There’s an old saying. ‘Never count your chickens before they’re hatched.’
A distant rumble grew in the heart of the fells.
It gathered strength, the ground beneath him shuddering violently.
Across the quadrangle anxious students appeared at windows, watching the trees uproot themselves.
And with a gurgling belch the half-digested innards of Dovecote Hall were spewed back out into the air. The explosion was one of the most powerful Greyminster had ever witnessed. So powerful that Nesbit was thrown forty-odd feet towards the firmament.
All around him table lamps and chewed up bedsteads fluttered like gruesome bats.
Gasworks View was suddenly awash with flashing lights as the ambulance rounded the corner. With a screech of brakes Gordon Dribblesthwaite pressed his face against the windscreen and watched the billowing cloud.
Nesbit tumbled through the air with the grace of a sycamore seed, saw the ambulance approaching, caught the expression of disbelief across the paramedic’s face and hit the glass with the same sort of stopping power that a starfish would achieve against a breakwater.
Cracks emanated from his spread-eagled body as it buckled beneath him.
In many respects, unconsciousness is similar to being in a black hole. It’s very dark and very empty. Time ceases to operate in the way that one would normally expect.

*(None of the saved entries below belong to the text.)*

(* ===== verification/Agree.v ===== *)
(** * What the library's decisions depend on

    Two worlds are twins when they agree on all that the program can see: the
    thread table up to the addresses of stacks, the counters, the
    synchronisation objects.  They may differ in the recorder and its file, in
    replay and fuzzing state, in the clock and in where memory was mapped.
    [agree] relates two computations that take twins to twins with related
    results; every public function that is not about tracing, replay or modes
    agrees with itself.  On the way the functions leave the recorder alone but
    for recording events ([moves]). *)

From S2P Require Import Prelude WaitQueue TraceFormat State Stack TraceBuffer Trace Runtime Replay.
From S2P Require Import Fuzz Sched Thread Mutex Sem Cond Lifecycle Machine.

(** ** Twins *)

Definition erase_ctx (c : gth_ctx_t) : gth_ctx_t :=
  match ctx_resume c with
  | CtxEntry slot _ => {| c with ctx_resume := CtxEntry slot 0 |}
  | _ => c
  end.

(** A thread record without the address of its stack. *)
Definition erase (t : gth_thread_record_t) : gth_thread_record_t :=
  {| t with th_ctx := erase_ctx (th_ctx t); th_stack := stack_zero |}.

Definition rt_view (s : gth_runtime_state_t) : gth_runtime_state_t :=
  {| s with rt_trace_enabled := false; rt_threads := erase <$> rt_threads s; rt_last_rr_slot := O;
            rt_mode := GTH_MODE_NORMAL; rt_trace := None; rt_replay := None; rt_fuzz := None |}.

(** What a world looks like to the program. *)
Definition view (w : world) : world :=
  mk_world (rt_view (w_rt w)) (w_mutexes w) (w_sems w) (w_conds w) ∅ ∅ (page_of w) sunny_os 0 0.

(** The operating system never refuses memory for a stack. *)
Record grants (w : world) : Prop := {
  gr_page : 0 < page_of w;
  gr_mmap : ∀ n size, is_Some (os_mmap (w_os w) n size);
  gr_mprotect : ∀ n, os_mprotect (w_os w) n = true
}.

Record twin (w w' : world) : Prop := {
  tw_view : view w = view w';
  tw_left : grants w;
  tw_right : grants w'
}.

Lemma twin_refl w : grants w → twin w w.
Proof. done. Qed.
Lemma twin_sym w w' : twin w w' → twin w' w.
Proof. by intros []. Qed.

(** The fields of the view. *)
Section fields.
Context (w w' : world) (E : view w = view w').
Lemma vw_rt : rt_view (w_rt w) = rt_view (w_rt w').
Proof using E. exact (f_equal w_rt E). Qed.
Lemma vw_threads : erase <$> rt_threads (w_rt w) = erase <$> rt_threads (w_rt w').
Proof using E. exact (f_equal (λ w, rt_threads (w_rt w)) E). Qed.
Lemma vw_initialized : rt_initialized (w_rt w) = rt_initialized (w_rt w').
Proof using E. exact (f_equal (λ w, rt_initialized (w_rt w)) E). Qed.
Lemma vw_config : rt_config (w_rt w) = rt_config (w_rt w').
Proof using E. exact (f_equal (λ w, rt_config (w_rt w)) E). Qed.
Lemma vw_next_tid : rt_next_tid (w_rt w) = rt_next_tid (w_rt w').
Proof using E. exact (f_equal (λ w, rt_next_tid (w_rt w)) E). Qed.
Lemma vw_current_tid : rt_current_tid (w_rt w) = rt_current_tid (w_rt w').
Proof using E. exact (f_equal (λ w, rt_current_tid (w_rt w)) E). Qed.
Lemma vw_context_switches : rt_context_switches (w_rt w) = rt_context_switches (w_rt w').
Proof using E. exact (f_equal (λ w, rt_context_switches (w_rt w)) E). Qed.
Lemma vw_scheduler_ctx : rt_scheduler_ctx (w_rt w) = rt_scheduler_ctx (w_rt w').
Proof using E. exact (f_equal (λ w, rt_scheduler_ctx (w_rt w)) E). Qed.
Lemma vw_mutexes : w_mutexes w = w_mutexes w'.
Proof using E. exact (f_equal w_mutexes E). Qed.
Lemma vw_sems : w_sems w = w_sems w'.
Proof using E. exact (f_equal w_sems E). Qed.
Lemma vw_conds : w_conds w = w_conds w'.
Proof using E. exact (f_equal w_conds E). Qed.
Lemma vw_page : page_of w = page_of w'.
Proof using E. exact (f_equal w_page_size E). Qed.
End fields.

Lemma view_untrace w w' : untrace w = untrace w' → view w = view w'.
Proof. intros E. exact (f_equal view E). Qed.

(** ** Records up to erasure *)

Section erased.
Context (t t' : gth_thread_record_t) (E : erase t = erase t').
Lemma er_tid : th_tid t = th_tid t'.
Proof using E. exact (f_equal th_tid E). Qed.
Lemma er_fn : th_fn t = th_fn t'.
Proof using E. exact (f_equal th_fn E). Qed.
Lemma er_arg : th_arg t = th_arg t'.
Proof using E. exact (f_equal th_arg E). Qed.
Lemma er_retval : th_retval t = th_retval t'.
Proof using E. exact (f_equal th_retval E). Qed.
Lemma er_priority : th_priority t = th_priority t'.
Proof using E. exact (f_equal th_priority E). Qed.
Lemma er_state : th_state t = th_state t'.
Proof using E. exact (f_equal th_state E). Qed.
Lemma er_ctx : erase_ctx (th_ctx t) = erase_ctx (th_ctx t').
Proof using E. exact (f_equal th_ctx E). Qed.
Lemma er_slot_index : th_slot_index t = th_slot_index t'.
Proof using E. exact (f_equal th_slot_index E). Qed.
End erased.

Lemma erased_lookup (ts ts' : list gth_thread_record_t) (i : nat) :
  erase <$> ts = erase <$> ts' →
  match ts !! i, ts' !! i with
  | Some t, Some t' => erase t = erase t'
  | None, None => True
  | _, _ => False
  end.
Proof.
  intros E. apply (f_equal (lookup i)) in E. rewrite !list_lookup_fmap in E.
  destruct (ts !! i), (ts' !! i); cbn [fmap option_fmap option_map] in E; try done. by apply (inj Some).
Qed.

Lemma erased_length (ts ts' : list gth_thread_record_t) : erase <$> ts = erase <$> ts' → length ts = length ts'.
Proof. intros E. apply (f_equal length) in E. by rewrite !length_fmap in E. Qed.

(** Scans with a test that ignores stacks. *)
Lemma find_index_erased p (ts : list gth_thread_record_t) :
  (∀ t, p (erase t) = p t) → find_index p (erase <$> ts) = find_index p ts.
Proof. intros Hp. induction ts as [|t ts IH]; [done|]. cbn. by rewrite Hp, IH. Qed.

Lemma find_thread_twin w w' tid :
  view w = view w' → gth_runtime_find_thread (w_rt w) tid = gth_runtime_find_thread (w_rt w') tid.
Proof.
  intros E. unfold gth_runtime_find_thread.
  rewrite <- (find_index_erased _ (rt_threads (w_rt w))), <- (find_index_erased _ (rt_threads (w_rt w'))) by done.
  by rewrite (vw_threads _ _ E).
Qed.

Lemma alloc_slot_twin w w' :
  view w = view w' → gth_runtime_alloc_thread_slot (w_rt w) = gth_runtime_alloc_thread_slot (w_rt w').
Proof.
  intros E. unfold gth_runtime_alloc_thread_slot.
  rewrite <- (find_index_erased _ (rt_threads (w_rt w))), <- (find_index_erased _ (rt_threads (w_rt w'))) by done.
  by rewrite (vw_threads _ _ E).
Qed.

(** ** What happens to the recorder *)

(** What scheduling decisions are taken from, besides the table. *)
Record sched := mk_sched {
  sc_mode : gth_scheduler_mode_t;
  sc_replay : option gth_replay_state_t;
  sc_fuzz : option gth_fuzz_state_t;
  sc_rr : nat;
  sc_fuel : nat
}.

Definition sched_of (w : world) : sched :=
  mk_sched (rt_mode (w_rt w)) (rt_replay (w_rt w)) (rt_fuzz (w_rt w)) (rt_last_rr_slot (w_rt w)) (w_fuel w).

(** The recorder, and what its behaviour depends on. *)
Definition books (w : world) :=
  (rt_initialized (w_rt w), rt_mode (w_rt w), rt_trace (w_rt w), w_files w, w_os w, page_of w).

(** The condition under which [gth_scheduler_run_next] records its choice. *)
Definition switch_traced (w : world) : bool :=
  bool_decide (rt_mode (w_rt w) = GTH_MODE_RECORD) || gth_trace_is_active w.

(** From [w] to [w'] events were recorded, among them the switches to the
    threads [E] in this order; the recorder was not touched otherwise. *)
Inductive moves : list Z → world → world → Prop :=
| mv_same w w' : books w' = books w → moves [] w w'
| mv_record type tid d1 d2 w : fits 8 type → type ≠ GTH_EVT_CONTEXT_SWITCH →
    moves [] w (gth_trace_record type tid d1 d2 w)
| mv_switch from tid w :
    moves [tid] w (if switch_traced w then gth_trace_context_switch from tid w else w)
| mv_trans E1 E2 w1 w2 w3 : moves E1 w1 w2 → moves E2 w2 w3 → moves (E1 ++ E2) w1 w3.

Lemma moves_refl w : moves [] w w.
Proof. by apply mv_same. Qed.

Lemma moves_nil_l E w1 w2 w3 : moves [] w1 w2 → moves E w2 w3 → moves E w1 w3.
Proof. apply (mv_trans []). Qed.
Lemma moves_nil_r E w1 w2 w3 : moves E w1 w2 → moves [] w2 w3 → moves E w1 w3.
Proof. intros H1 H2. rewrite <- (app_nil_r E). by eapply mv_trans. Qed.

Lemma grants_same w w' : w_os w' = w_os w → page_of w' = page_of w → grants w → grants w'.
Proof. intros E1 E2 []. by constructor; rewrite ?E1, ?E2. Qed.

Lemma untrace_page w w' : untrace w = untrace w' → page_of w = page_of w'.
Proof. intros E. exact (f_equal page_of E). Qed.

Lemma grants_untrace w w' : untrace w' = untrace w → grants w → grants w'.
Proof. intros E. apply grants_same; [exact (ut_os _ _ E)|exact (untrace_page _ _ E)]. Qed.

Lemma moves_grants E w w' : moves E w w' → grants w → grants w'.
Proof.
  induction 1 as [w w' Eb|type tid d1 d2 w ? ?|from tid w|]; [|..|auto].
  - injection Eb as ? ? ? ? ? ?. by apply grants_same.
  - apply grants_untrace, untrace_record.
  - destruct (switch_traced w); [|done]. unfold gth_trace_context_switch. apply grants_untrace, untrace_record.
Qed.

The first signs that Nesbit was emerging from insensibility were the footfalls echoing around some huge mausoleum. Sounds accompanied by the squeal of trolley wheels, the occasional cough and a booming voice.
Next came the vaguely reminiscent aroma. A sickly smell of boiled cabbage and antiseptic. The bouquet of your typical hospital, in fact.
“So…how are we feeling? Hmmm?”
Nesbit blinked, the curtains of Ward 14 swimming in and of focus.
Sliding his glasses to the end of his chiselled nose, Dr. Downey prodded Nesbit’s own bulbous proboscis with his pen.
“Any giddiness, vomiting or runny stools?”
Nesbit shook his head. Not that Downey was paying attention. He replaced his spectacles and held an X-ray to the overhead light.